A decision by the Los Angeles Unified School District to give students iPads for use in the classroom was widely applauded last year, bringing students technology where they otherwise might not have access to it. The LAUSD is now changing course, and will begin giving 27 area high schools the option of laptops for use.
Last year, the LAUSD seemingly pushed through a program that would give each student an iPad for use. The cost to the school district was roughly $30 million. There was little discussion on the matter, and no evidence they’d entertained other options at all; no Android, Windows, or even other form factors.
Now it seems the decision to use iPads was a bad one for older students. They quickly found a way around security features, and were using the tablets for Twitter, YouTube, and other non-crucial apps and services. Distribution fell behind schedule, and the devices were pulled at several schools. Incomplete curriculum also jaded the rollout.
Now, the LAUSD is looking at outsourcing curriculum, and letting students and parents decide what’s best. The iPad made some testing difficult, and students were more comfortable on a laptop with a larger screen. The iPad initiative was expected to scale to roughly $500 million, with up to $500 million being used to upgrade school internet connections. That was courtesy of a $1 billion voter approved bonds.

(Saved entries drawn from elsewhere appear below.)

Lemma civil_mp_mono (doy1 doy2 : Z) :
  0 <= doy1 -> doy1 < doy2 -> doy2 <= 365 ->
  let mp1 := (5 * doy1 + 2) / 153 in
  let mp2 := (5 * doy2 + 2) / 153 in
  mp1 < mp2
  \/ (mp1 = mp2 /\ doy1 - (153 * mp1 + 2) / 5 + 1 < doy2 - (153 * mp2 + 2) / 5 + 1).
Proof.
  intros H0 H1 H2. cbv zeta.
  assert (Hle : (5 * doy1 + 2) / 153 <= (5 * doy2 + 2) / 153)
    by (apply Z.div_le_mono; lia).
  destruct (Z.eq_dec ((5 * doy1 + 2) / 153) ((5 * doy2 + 2) / 153)) as [E|E].
  - right. split; [exact E|]. rewrite E. lia.
  - left. lia.
Qed.

Lemma civilFromDays_lt (a b : Z) :
  a < b -> earlier (civilFromDays a) (civilFromDays b).
Proof.
  intros Hab. unfold civilFromDays.
  set (za := a + 719468). set (zb := b + 719468).
  set (era1 := za / 146097). set (doe1 := za mod 146097).
  set (era2 := zb / 146097). set (doe2 := zb mod 146097).
  assert (Hd1 : 0 <= doe1 < 146097) by (apply Z.mod_pos_bound; lia).
  assert (Hd2 : 0 <= doe2 < 146097) by (apply Z.mod_pos_bound; lia).
  assert (Hza : za = 146097 * era1 + doe1) by (apply Z.div_mod; lia).
  assert (Hzb : zb = 146097 * era2 + doe2) by (apply Z.div_mod; lia).
  assert (Hera : era1 <= era2) by (apply Z.div_le_mono; lia).
  pose proof (era_bounds doe1 Hd1) as Hy1. cbv zeta in Hy1.
  pose proof (era_bounds doe2 Hd2) as Hy2. cbv zeta in Hy2.
  pose proof (yoe_mono doe1 doe2) as Hmono.
  set (yoe1 := (doe1 - doe1 / 1460 + doe1 / 36524 - doe1 / 146096) / 365) in *.
  set (yoe2 := (doe2 - doe2 / 1460 + doe2 / 36524 - doe2 / 146096) / 365) in *.
  set (doy1 := doe1 - (365 * yoe1 + yoe1 / 4 - yoe1 / 100)) in *.
  set (doy2 := doe2 - (365 * yoe2 + yoe2 / 4 - yoe2 / 100)) in *.
  destruct Hy1 as [Hy1 Hdoy1]. destruct Hy2 as [Hy2 Hdoy2].
  pose proof (civil_day_bounds doy1 Hdoy1) as Hm1. cbv zeta in Hm1.
  pose proof (civil_day_bounds doy2 Hdoy2) as Hm2. cbv zeta in Hm2.
  pose proof (civil_mp_mono doy1 doy2) as Hmp. cbv zeta in Hmp.
  set (mp1 := (5 * doy1 + 2) / 153) in *.
  set (mp2 := (5 * doy2 + 2) / 153) in *.
  set (d1 := doy1 - (153 * mp1 + 2) / 5 + 1) in *.
  set (d2 := doy2 - (153 * mp2 + 2) / 5 + 1) in *.
  assert (Horder :
    yoe1 + era1 * 400 < yoe2 + era2 * 400
    \/ (yoe1 + era1 * 400 = yoe2 + era2 * 400
        /\ (mp1 < mp2 \/ (mp1 = mp2 /\ d1 < d2)))).
  { destruct (Z.eq_dec era1 era2) as [E|E]; [|left; lia].
    assert (Hdoe : doe1 < doe2) by lia.
    specialize (Hmono ltac:(lia) ltac:(lia) ltac:(lia)).
    destruct (Z.eq_dec yoe1 yoe2) as [Ey|Ey]; [|left; lia].
    right. split; [lia|].
    apply Hmp; [lia| |lia].
    unfold doy1, doy2. rewrite Ey. lia. }
  clearbody d1 d2 mp1 mp2 yoe1 yoe2 era1 era2.
  unfold earlier.
  destruct (Z.ltb_spec mp1 10), (Z.ltb_spec mp2 10);
    repeat match goal with
           | |- context [?x <=? 2] => destruct (Z.leb_spec x 2)
           end; lia.
Qed.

The laptops will cost up to $40 million, and there is no current model for sourcing those funds. Schools will get their choice of up to 6 devices, with a few already having chosen Chromebooks. The low cost and larger screen — as well as the familiar form factor — are winning students, teachers, and parents over.
Chromebooks are already seeing their day in schools across the country (and world), so those schools that choose to implement them have a blueprint for success. Others choose hybrid devices like the Lenovo Yoga Touch, which strikes a balance between tablet and laptop. Others chose traditional models, like a Dell Latitude.
Selections for each school’s tech were made by administrators at those schools last Friday. Final pricing for devices was being worked out last week.